Section step.
Variables (src : lazy_source (S := S)) (actions : list (action (S := S))) (dir : Z) (its : list pure_iteratee).
Variables (tc : Z) (views : list view) (B R : list value).
Hypothesis Hsrc : source_value src ≈ mret B.
Hypothesis HB : array_size B.
Hypothesis Hact : baseWrapperValue B actions ≈ mret R.
Hypothesis Hvs : Forall (fun v => 0 <= view_size v) views.
Hypothesis HR : R = take (Z.to_nat tc) (process its (oriented dir (cut views B))).
Hypothesis Hdir : dir = 1 \/ dir = -1.

Lemma step_size : array_size R.
Proof.
  eapply array_sub, HB. subst R. rewrite length_take. pose proof (pass_length its dir views B Hvs). lia.
Qed.

Lemma step_action o : op_ok o -> baseWrapperValue B (actions ++ [action_of o]) ≈ mret (eager o R).
Proof. intros Ho. eapply baseWrapperValue_snoc; [done|]. apply action_eager, step_size. done. Qed.

Lemma step_all : tc = MAX_ARRAY_LENGTH -> R = process its (oriented dir (cut views B)).
Proof. intros Ht. rewrite HR, Ht. apply take_all. eapply array_sub, HB. by apply pass_length. Qed.

Lemma lazy_cut_ok o v :
  tc = MAX_ARRAY_LENGTH -> Forall is_map its -> op_ok o -> op_view (dir <? 0) o = Some v ->
  lazy_ok Cutting (LazyWrapper src (actions ++ [action_of o]) dir false (List.map iteratee_of its) tc (views ++ [v])) (eager o R).
Proof.
  intros Ht Hits Ho Hv. pose proof (step_action o Ho). pose proof (step_all Ht) as HR'.
  assert (Hv0 : 0 <= view_size v) by (destruct o; simplify_eq/=; lia).
  assert (Hvs' : Forall (fun v => 0 <= view_size v) (views ++ [v])) by (by apply Forall_app_2, Forall_singleton).
  eapply lazy_ok_intro; try done. rewrite Ht, take_all by (eapply array_sub, HB; by apply pass_length).
  rewrite cut_snoc by done. rewrite HR', !process_maps by done. erewrite cut_maps by done.
  by erewrite cut_oriented by done.
Qed.

Lemma lazy_reverse_ok :
  tc = MAX_ARRAY_LENGTH -> Forall is_map its ->
  lazy_ok Cutting (LazyWrapper src (actions ++ [action_of OReverse]) (dir * -1) false (List.map iteratee_of its) tc views) (List.rev R).
Proof.
  intros Ht Hits. pose proof (step_action OReverse I) as Ha. pose proof (step_all Ht) as HR'.
  eapply lazy_ok_intro; try done; [|lia].
  rewrite Ht, take_all by (eapply array_sub, HB; by apply pass_length).
  rewrite HR', !process_maps, <- List.map_rev by done. f_equal. unfold oriented.
  destruct Hdir as [-> | ->]; [done|apply rev_involutive].
Qed.

Lemma lazy_take_ok filtered n :
  filtered = true -> 0 <= tc <= MAX_ARRAY_LENGTH -> 0 <= n <= MAX_ARRAY_LENGTH ->
  lazy_ok Taking (LazyWrapper src (actions ++ [action_of (OTake n)]) dir filtered (List.map iteratee_of its) (Z.min n tc) views)
    (eager (OTake n) R).
Proof.
  intros Hf Ht Hn. pose proof (step_action (OTake n) Hn) as Ha. eapply lazy_ok_intro; try done.
  - split; [done|lia].
  - cbn [eager]. rewrite HR, take_take. f_equal. lia.
Qed.

(** An iteratee added to the pass. *)
Lemma lazy_iterate_ok i o ph ph' filtered :
  o = match i with PMap f => OMap f | PFilter p => OFilter p | PWhile p => OTakeWhile p end ->
  phase_ok ph filtered its tc -> next_phase ph o = Some ph' ->
  lazy_ok ph' (push_action (lazy_func o (LazyWrapper src actions dir filtered (List.map iteratee_of its) tc views)) (action_of o))
    (eager o R).
Proof.
  intros Hi Hph Hnext. assert (Ho : op_ok o) by (by subst o; destruct i).
  pose proof (step_action o Ho) as Ha.
  assert (Hsnoc : List.map iteratee_of its ++ [iteratee_of i] = List.map (iteratee_of (S := S)) (its ++ [i]))
    by (by rewrite List.map_app).
  destruct i as [f|p|p]; subst o; unfold push_action, lazy_func, lazy_iterate; cbn zeta.
  all: rewrite ?orb_false_r, ?orb_true_r; cbn [iteratee_of fst] in *; rewrite Hsnoc.
  all: eapply lazy_ok_intro; try done.
  - destruct ph; simplify_eq/=; try done. destruct Hph as (? & ? & ?). split_and!; try done.
    by apply Forall_app_2, Forall_singleton.
  - cbn [eager]. by rewrite HR, process_map, firstn_map.
  - destruct ph; simplify_eq/=; naive_solver.
  - assert (Ht : tc = MAX_ARRAY_LENGTH) by (destruct ph; naive_solver).
    rewrite Ht, take_all by (eapply array_sub, HB; by apply pass_length).
    cbn [eager]. by rewrite (step_all Ht), process_filter.
  - pose proof (phase_count _ _ _ _ Hph). destruct ph; simplify_eq/=; naive_solver.
  - cbn [eager]. by rewrite HR, process_while, take_while_take.
Qed.
End step.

Problem to solve: The only thing to give is how many lines of the listing include the word "filtered".

Solution for this exercise: 6